Walpax Brazil Travel Partners, as a service provider, is the data operator/processor for clients and partners, and controller for suppliers/providers that are contracted to perform various services/supplies.
The GDPR has a broad territorial scope and applies to any activities of a data controller or processor in the European Union, which include the processing of personal data. The question is whether the controller or processor is located in the European Union. The GDPR also applies to controllers or processors located outside the European Union, where the processing serves to offer goods or services to subjects who reside in the European Union or to monitor the behavior of data subjects who reside in the European Union.
Similarly, the LGPD is applicable throughout the Brazilian territory and applies to any activities of a data controller or data operator in the Brazilian territory, which include the processing of personal data. The LGPD also applies to the processing of personal data for the purpose of offering or providing goods or services, or the processing of data of individuals located in the Brazilian territory, or that has been collected in Brazil.

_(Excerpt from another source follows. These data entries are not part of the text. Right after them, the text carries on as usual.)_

(* ===== verification/StateM.v ===== *)
(** * A state and error monad, and its program logic

    Handlers of the server ([Db]) and of the cluster bus ([Cluster]) are written in [ST]
    over their state. [wp m Q st]: run from [st], [m] returns, and result and final state
    satisfy [Q]; [wlp m Q st]: if [m] returns, they do. *)
From S2P Require Import Prelude.

Definition ST (S A : Type) : Type := S -> res (S * A).
#[global] Instance ST_ret {S} : MRet (ST S) := fun A a st => Ok (st, a).
#[global] Instance ST_bind {S} : MBind (ST S) := fun A B k m st => match m st with Ok (st, a) => k a st | Fault f => Fault f end.

Section Monad.
Context {S : Type}.

Definition lift {A} (m : res A) : ST S A := fun st => match m with Ok a => Ok (st, a) | Fault f => Fault f end.
Definition gets {A} (f : S -> A) : ST S A := fun st => Ok (st, f st).
Definition modify (f : S -> S) : ST S unit := fun st => Ok (f st, tt).

(** ** Weakest preconditions *)

Definition wp {A} (m : ST S A) (Q : A -> S -> Prop) (st : S) : Prop :=
  match m st with Ok (st', a) => Q a st' | Fault _ => False end.

Lemma wp_ret {A} (a : A) Q st : Q a st -> wp (mret a) Q st.
Proof. done. Qed.

Lemma wp_bind {A B} (m : ST S A) (k : A -> ST S B) Q st : wp m (fun a => wp (k a) Q) st -> wp (m ≫= k) Q st.
Proof. unfold wp, mbind, ST_bind. by destruct (m st) as [[st' a]|f]. Qed.

Lemma wp_mono {A} (m : ST S A) (P Q : A -> S -> Prop) st : wp m P st -> (forall a st', P a st' -> Q a st') -> wp m Q st.
Proof. unfold wp. destruct (m st) as [[st' a]|f]; [auto|done]. Qed.

Lemma wp_step {A B} (m : ST S A) (k : A -> ST S B) (P : A -> S -> Prop) Q st :
  wp m P st -> (forall a st', P a st' -> wp (k a) Q st') -> wp (m ≫= k) Q st.
Proof. intros H Hk. apply wp_bind. by eapply wp_mono. Qed.

Lemma wp_assoc {A B C} (m : ST S A) (f : A -> ST S B) (g : B -> ST S C) Q st : wp ((m ≫= f) ≫= g) Q st -> wp (m ≫= (fun a => f a ≫= g)) Q st.
Proof. unfold wp, mbind, ST_bind. by destruct (m st) as [[st' a]|]. Qed.

Lemma wp_run {A} (m : ST S A) Q st : wp m Q st -> exists st' a, m st = Ok (st', a) /\ Q a st'.
Proof. unfold wp. destruct (m st) as [[st' a]|f]; [eauto|done]. Qed.

Lemma wp_lift {A} (m : res A) a Q st : m = Ok a -> Q a st -> wp (lift m) Q st.
Proof. unfold wp, lift. by intros ->. Qed.

Lemma wp_gets {A} (f : S -> A) Q st : Q (f st) st -> wp (gets f) Q st.
Proof. done. Qed.

Lemma wp_modify f (Q : unit -> S -> Prop) st : Q tt (f st) -> wp (modify f) Q st.
Proof. done. Qed.

(** ** Weakest liberal preconditions *)

Definition wlp {A} (m : ST S A) (Q : A -> S -> Prop) (st : S) : Prop :=
  match m st with Ok (st', a) => Q a st' | Fault _ => True end.

Lemma wlp_ret {A} (a : A) Q st : Q a st -> wlp (mret a) Q st.
Proof. done. Qed.

Lemma wlp_bind {A B} (m : ST S A) (k : A -> ST S B) Q st : wlp m (fun a => wlp (k a) Q) st -> wlp (m ≫= k) Q st.
Proof. unfold wlp, mbind, ST_bind. by destruct (m st) as [[st' a]|f]. Qed.

Lemma wlp_mono {A} (m : ST S A) (P Q : A -> S -> Prop) st : wlp m P st -> (forall a st', P a st' -> Q a st') -> wlp m Q st.
Proof. unfold wlp. destruct (m st) as [[st' a]|f]; auto. Qed.

Lemma wlp_step {A B} (m : ST S A) (k : A -> ST S B) (P : A -> S -> Prop) Q st :
  wlp m P st -> (forall a st', P a st' -> wlp (k a) Q st') -> wlp (m ≫= k) Q st.
Proof. intros H Hk. apply wlp_bind. by eapply wlp_mono. Qed.

Lemma wlp_run {A} (m : ST S A) Q st st' a : wlp m Q st -> m st = Ok (st', a) -> Q a st'.
Proof. unfold wlp. intros H E. by rewrite E in H. Qed.

Lemma wlp_lift {A} (m : res A) (Q : A -> S -> Prop) st : (forall a, m = Ok a -> Q a st) -> wlp (lift m) Q st.
Proof. unfold wlp, lift. destruct m; auto. Qed.

Lemma wlp_gets {A} (f : S -> A) Q st : Q (f st) st -> wlp (gets f) Q st.
Proof. done. Qed.

Lemma wlp_modify f (Q : unit -> S -> Prop) st : Q tt (f st) -> wlp (modify f) Q st.
Proof. done. Qed.
End Monad.
(** [if (objects[i]) decrRefCount(objects[i])] *)
Fixpoint release_objects (objects : list (option oid)) : M unit :=
  match objects with
  | [] => mret tt
  | o :: objects => _ ← match o with Some id => decrRefCount id | None => mret tt end; release_objects objects
  end.

(** The sources from argument [j + 3] on: objects, strings with lengths, [minlen] and
    [maxlen]. [None] after an error. *)
Fixpoint bitop_sources (n : nat) (j : nat) (objects : list (option oid)) (srcs : list (list Z * Z)) (minlen maxlen : Z) : M (option (list (option oid) * list (list Z * Z) * Z * Z)) :=
  match n with
  | O => mret (Some (objects, srcs, minlen, maxlen))
  | S n =>
    k ← arg_text (j + 3);
    o ← lookupKeyRead now k;
    match o with
    | None => bitop_sources n (S j) (objects ++ [None]) (srcs ++ [([], 0)]) 0 maxlen
    | Some id =>
      bad ← checkType id;
      if bad : bool then _ ← release_objects objects; mret None else
      o ← fetch id;
      x ← lift (getDecodedObject junk o);
      did ← match x with None => _ ← incrRefCount id; mret id | Some x => alloc x end;
      dec ← fetch did;
      s ← lift (as_sds dec);
      let len := sdslen s in
      bitop_sources n (S j) (objects ++ [Some did]) (srcs ++ [(buf s, len)])
        (if (j =? 0)%nat || (len <? minlen) then len else minlen) (if maxlen <? len then len else maxlen)
    end
  end.

Definition bitopCommand : M unit :=
  opname ← arg_text 1;
  match bitop_name opname with
  | None => addReplyString reply_syntaxerr
  | Some op =>
    argc ← gets (fun st => length (argv st));
    if bool_decide (op = BITOP_NOT) && negb (argc =? 4)%nat then addReplyError (str "BITOP NOT must be called with a single source key.") else
    r ← bitop_sources (argc - 3) 0 [] [] 0 0;
    match r with
    | None => mret tt
    | Some (objects, srcs, minlen, maxlen) =>
      res ← (if negb (maxlen =? 0) then
               s ← lift (sdsnewlen junk None maxlen);
               match srcs with
               | [] => lift (Fault OutOfBounds)
               | first :: rest => b ← lift (bitop_compute op first rest (buf s) minlen maxlen); mret (Some (with_buf s b))
               end
             else mret None);
      _ ← release_objects objects;
      targetkey ← arg_text 2;
      _ ← match res with
          | Some s =>
            o ← alloc (createObject OBJ_STRING (PSds s));
            _ ← setKey now targetkey o;
            decrRefCount o
          | None => _ ← dbSyncDelete targetkey; mret tt
          end;
      _ ← add_dirty 1;
      addReplyLongLong junk maxlen
    end
  end.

Under its general processing principles, the GDPR requires that processing of personal data must be lawful, proportionate, transparent, adequate, accurate, secure, confidential, limited in time and for designated purposes, and conducted in a responsible manner (which means applying appropriate security - including technical and organizational measures - to ensure integrity and confidentiality).
In accordance with its general principles, the LGPD requires that the processing of personal data must respect the purposes (carrying out processing for legitimate, specific, explicit purposes informed to the data subject, without the possibility of further processing in a way incompatible with those purposes), adequacy (compatibility of processing with the purposes informed to the data subject, according to the context of the processing), necessity (limitation of processing to the minimum necessary to achieve its purposes, with coverage of data that are relevant, proportional and not excessive in relation to the purposes of data processing), free access (guarantee to data subjects offree and easy consultation on the form and duration of the processing, and on the completeness of their personal data), data quality (guaranteeing, to data subjects, the accuracy, clarity, relevance, and updating of the data, in accordance with the need and to fulfill the purpose of their processing), transparency (guaranteeing, to data subjects, clear, precise, and easily accessible information on the conduct of the processing and the respective processing agents, with due observance of commercial and industrial secrets),security (use of technical and administrative measures to protect personal data against unauthorized access and accidental or unlawful destruction, loss, alteration, communication or disclosure), prevention (adoption of measures to prevent damage arising from the processing of personal data), non-discrimination (no processing for discriminatory, unlawful or abusive purposes), and accountability (demonstration, by the agent, of the adoption of effective measures capable of proving compliance with personal data protection rules, including the effectiveness of such measures).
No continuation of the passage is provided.